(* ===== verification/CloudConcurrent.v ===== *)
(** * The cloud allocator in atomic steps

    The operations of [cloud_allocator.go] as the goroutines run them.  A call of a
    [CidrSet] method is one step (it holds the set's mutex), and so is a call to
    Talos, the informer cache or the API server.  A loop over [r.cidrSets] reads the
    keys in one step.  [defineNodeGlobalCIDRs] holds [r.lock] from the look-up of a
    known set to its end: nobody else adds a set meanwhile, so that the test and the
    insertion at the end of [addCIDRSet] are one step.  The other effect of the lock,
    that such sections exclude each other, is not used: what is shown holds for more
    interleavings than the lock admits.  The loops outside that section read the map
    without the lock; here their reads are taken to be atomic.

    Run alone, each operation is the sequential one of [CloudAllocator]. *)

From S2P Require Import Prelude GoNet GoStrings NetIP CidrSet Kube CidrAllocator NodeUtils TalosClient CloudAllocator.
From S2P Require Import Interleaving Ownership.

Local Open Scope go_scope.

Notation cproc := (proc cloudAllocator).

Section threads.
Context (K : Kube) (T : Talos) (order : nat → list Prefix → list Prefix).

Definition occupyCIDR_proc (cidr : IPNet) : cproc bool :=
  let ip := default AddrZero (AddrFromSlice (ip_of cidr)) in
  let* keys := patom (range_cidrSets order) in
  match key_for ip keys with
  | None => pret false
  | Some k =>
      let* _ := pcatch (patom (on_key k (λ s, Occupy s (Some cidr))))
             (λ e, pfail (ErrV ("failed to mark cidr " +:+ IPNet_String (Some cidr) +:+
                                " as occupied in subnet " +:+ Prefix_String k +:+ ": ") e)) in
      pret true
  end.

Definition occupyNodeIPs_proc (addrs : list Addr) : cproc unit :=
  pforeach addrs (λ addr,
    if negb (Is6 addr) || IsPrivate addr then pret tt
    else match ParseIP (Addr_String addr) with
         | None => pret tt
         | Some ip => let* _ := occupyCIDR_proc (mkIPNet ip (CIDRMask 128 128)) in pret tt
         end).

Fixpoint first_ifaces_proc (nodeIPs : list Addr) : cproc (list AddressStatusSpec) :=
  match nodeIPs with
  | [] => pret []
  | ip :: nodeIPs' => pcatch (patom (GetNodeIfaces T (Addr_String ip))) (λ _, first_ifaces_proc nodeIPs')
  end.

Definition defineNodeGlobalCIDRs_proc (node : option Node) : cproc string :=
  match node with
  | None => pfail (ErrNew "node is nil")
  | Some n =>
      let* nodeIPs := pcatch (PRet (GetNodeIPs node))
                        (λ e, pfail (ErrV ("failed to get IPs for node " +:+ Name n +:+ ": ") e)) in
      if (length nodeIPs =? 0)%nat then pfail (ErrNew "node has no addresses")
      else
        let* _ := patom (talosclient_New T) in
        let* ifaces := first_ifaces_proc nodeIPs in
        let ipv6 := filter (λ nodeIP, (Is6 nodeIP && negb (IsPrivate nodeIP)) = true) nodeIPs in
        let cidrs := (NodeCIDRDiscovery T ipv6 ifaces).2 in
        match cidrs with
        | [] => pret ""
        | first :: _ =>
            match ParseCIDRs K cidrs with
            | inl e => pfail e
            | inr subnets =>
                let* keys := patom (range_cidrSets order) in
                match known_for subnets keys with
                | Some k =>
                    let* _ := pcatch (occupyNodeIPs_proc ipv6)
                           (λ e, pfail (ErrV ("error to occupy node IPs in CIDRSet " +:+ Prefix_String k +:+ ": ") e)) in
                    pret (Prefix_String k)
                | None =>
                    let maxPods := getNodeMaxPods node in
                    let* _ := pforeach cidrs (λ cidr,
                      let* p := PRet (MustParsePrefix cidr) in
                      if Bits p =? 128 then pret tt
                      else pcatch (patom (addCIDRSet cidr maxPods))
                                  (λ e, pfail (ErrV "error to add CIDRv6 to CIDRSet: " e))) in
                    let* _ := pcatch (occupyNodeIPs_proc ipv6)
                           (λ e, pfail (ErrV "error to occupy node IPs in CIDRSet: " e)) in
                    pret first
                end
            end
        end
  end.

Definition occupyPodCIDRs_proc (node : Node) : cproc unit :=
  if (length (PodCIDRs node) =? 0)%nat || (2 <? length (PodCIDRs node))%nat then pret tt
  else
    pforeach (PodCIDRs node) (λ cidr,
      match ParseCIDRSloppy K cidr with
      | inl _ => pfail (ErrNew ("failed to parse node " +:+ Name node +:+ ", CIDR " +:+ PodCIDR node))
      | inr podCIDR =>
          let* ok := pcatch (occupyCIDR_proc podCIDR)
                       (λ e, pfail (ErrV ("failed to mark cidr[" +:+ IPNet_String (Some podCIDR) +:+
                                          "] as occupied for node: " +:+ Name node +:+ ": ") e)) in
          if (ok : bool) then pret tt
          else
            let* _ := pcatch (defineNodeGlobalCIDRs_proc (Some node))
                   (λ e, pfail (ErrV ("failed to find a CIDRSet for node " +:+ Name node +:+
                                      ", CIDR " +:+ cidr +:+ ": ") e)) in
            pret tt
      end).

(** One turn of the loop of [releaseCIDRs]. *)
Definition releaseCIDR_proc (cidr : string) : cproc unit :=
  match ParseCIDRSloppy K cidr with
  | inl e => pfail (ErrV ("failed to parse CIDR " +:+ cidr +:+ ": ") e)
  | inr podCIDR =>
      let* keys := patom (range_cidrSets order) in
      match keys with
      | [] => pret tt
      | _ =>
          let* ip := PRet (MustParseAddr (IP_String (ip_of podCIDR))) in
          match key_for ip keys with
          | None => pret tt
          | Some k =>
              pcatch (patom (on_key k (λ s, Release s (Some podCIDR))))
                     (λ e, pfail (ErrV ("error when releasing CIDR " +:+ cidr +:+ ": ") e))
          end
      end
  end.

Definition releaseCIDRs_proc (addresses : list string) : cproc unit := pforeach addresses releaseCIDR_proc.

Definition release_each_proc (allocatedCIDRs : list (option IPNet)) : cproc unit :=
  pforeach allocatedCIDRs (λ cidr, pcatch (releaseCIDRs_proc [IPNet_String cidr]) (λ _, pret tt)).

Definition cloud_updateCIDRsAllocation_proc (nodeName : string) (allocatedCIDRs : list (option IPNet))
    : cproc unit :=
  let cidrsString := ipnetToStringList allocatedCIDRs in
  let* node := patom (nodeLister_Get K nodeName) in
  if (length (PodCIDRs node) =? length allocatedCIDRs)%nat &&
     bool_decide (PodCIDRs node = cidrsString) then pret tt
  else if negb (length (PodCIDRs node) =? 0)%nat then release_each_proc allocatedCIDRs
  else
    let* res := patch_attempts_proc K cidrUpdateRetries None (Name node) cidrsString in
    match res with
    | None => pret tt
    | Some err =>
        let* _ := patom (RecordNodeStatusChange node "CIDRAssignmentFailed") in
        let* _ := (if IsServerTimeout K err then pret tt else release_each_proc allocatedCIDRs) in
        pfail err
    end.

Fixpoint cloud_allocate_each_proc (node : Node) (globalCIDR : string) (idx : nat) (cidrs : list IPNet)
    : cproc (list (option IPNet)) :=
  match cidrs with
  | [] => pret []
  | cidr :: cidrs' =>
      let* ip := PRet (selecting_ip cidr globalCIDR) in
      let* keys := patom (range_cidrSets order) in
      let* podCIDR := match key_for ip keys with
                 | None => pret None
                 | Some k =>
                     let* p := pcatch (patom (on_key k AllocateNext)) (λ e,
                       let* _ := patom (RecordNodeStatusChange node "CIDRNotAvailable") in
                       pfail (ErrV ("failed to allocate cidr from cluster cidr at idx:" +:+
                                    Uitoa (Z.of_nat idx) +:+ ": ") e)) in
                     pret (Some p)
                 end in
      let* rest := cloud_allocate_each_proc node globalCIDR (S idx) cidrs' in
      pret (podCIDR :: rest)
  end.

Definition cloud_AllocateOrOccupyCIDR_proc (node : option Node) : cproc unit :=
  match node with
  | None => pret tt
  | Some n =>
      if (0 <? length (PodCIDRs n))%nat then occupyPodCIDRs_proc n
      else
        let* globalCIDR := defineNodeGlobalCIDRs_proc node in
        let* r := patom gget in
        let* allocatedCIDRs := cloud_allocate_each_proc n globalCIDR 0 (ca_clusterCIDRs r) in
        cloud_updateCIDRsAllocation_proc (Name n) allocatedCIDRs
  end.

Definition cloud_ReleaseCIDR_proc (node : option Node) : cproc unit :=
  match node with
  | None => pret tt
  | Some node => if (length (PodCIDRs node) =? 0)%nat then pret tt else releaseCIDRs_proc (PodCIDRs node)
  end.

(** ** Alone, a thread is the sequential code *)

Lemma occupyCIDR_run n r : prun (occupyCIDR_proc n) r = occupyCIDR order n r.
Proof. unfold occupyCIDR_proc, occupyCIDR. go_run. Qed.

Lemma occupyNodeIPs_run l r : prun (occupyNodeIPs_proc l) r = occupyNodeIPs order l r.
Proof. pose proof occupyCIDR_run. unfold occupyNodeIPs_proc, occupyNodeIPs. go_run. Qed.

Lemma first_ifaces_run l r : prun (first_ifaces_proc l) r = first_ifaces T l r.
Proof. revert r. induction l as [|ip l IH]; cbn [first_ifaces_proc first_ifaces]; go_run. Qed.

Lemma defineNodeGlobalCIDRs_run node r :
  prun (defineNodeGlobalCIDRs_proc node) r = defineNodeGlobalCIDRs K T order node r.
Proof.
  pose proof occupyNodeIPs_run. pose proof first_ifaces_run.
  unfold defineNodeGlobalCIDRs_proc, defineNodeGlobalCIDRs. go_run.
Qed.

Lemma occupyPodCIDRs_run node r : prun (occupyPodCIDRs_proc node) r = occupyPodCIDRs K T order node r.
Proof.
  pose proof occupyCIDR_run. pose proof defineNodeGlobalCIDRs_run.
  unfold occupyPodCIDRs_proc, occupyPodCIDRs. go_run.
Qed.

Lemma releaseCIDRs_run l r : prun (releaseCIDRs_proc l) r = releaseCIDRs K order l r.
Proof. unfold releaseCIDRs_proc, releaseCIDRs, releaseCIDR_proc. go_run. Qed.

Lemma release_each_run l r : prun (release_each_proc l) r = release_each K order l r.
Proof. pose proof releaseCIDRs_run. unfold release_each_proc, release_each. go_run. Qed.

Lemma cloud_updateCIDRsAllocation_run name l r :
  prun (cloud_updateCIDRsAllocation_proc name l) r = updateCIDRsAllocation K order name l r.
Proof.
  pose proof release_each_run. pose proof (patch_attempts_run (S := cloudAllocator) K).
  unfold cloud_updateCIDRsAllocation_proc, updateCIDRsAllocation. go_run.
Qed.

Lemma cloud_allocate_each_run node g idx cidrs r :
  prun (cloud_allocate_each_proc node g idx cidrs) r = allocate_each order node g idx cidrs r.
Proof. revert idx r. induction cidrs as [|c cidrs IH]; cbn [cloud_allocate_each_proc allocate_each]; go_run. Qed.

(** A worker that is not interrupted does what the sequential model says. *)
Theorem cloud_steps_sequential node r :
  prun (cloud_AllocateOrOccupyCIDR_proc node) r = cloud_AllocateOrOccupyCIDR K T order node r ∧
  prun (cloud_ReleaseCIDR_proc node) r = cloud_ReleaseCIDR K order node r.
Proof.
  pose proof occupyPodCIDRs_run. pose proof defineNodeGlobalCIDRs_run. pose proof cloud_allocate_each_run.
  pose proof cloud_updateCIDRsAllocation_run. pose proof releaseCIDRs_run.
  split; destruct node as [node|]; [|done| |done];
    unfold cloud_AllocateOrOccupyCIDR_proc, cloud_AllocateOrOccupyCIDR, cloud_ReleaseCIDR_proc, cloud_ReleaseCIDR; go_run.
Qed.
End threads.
• • • • • • •
# Task directions
Could you restate, word for word, the lines above from the one with "Proof. unfold occupyCIDR_proc, occupyCIDR." to the one with "Lemma defineNodeGlobalCIDRs_run node", both included?

# Response to the exercise
Proof. unfold occupyCIDR_proc, occupyCIDR. go_run. Qed.

Lemma occupyNodeIPs_run l r : prun (occupyNodeIPs_proc l) r = occupyNodeIPs order l r.
Proof. pose proof occupyCIDR_run. unfold occupyNodeIPs_proc, occupyNodeIPs. go_run. Qed.

Lemma first_ifaces_run l r : prun (first_ifaces_proc l) r = first_ifaces T l r.
Proof. revert r. induction l as [|ip l IH]; cbn [first_ifaces_proc first_ifaces]; go_run. Qed.

Lemma defineNodeGlobalCIDRs_run node r :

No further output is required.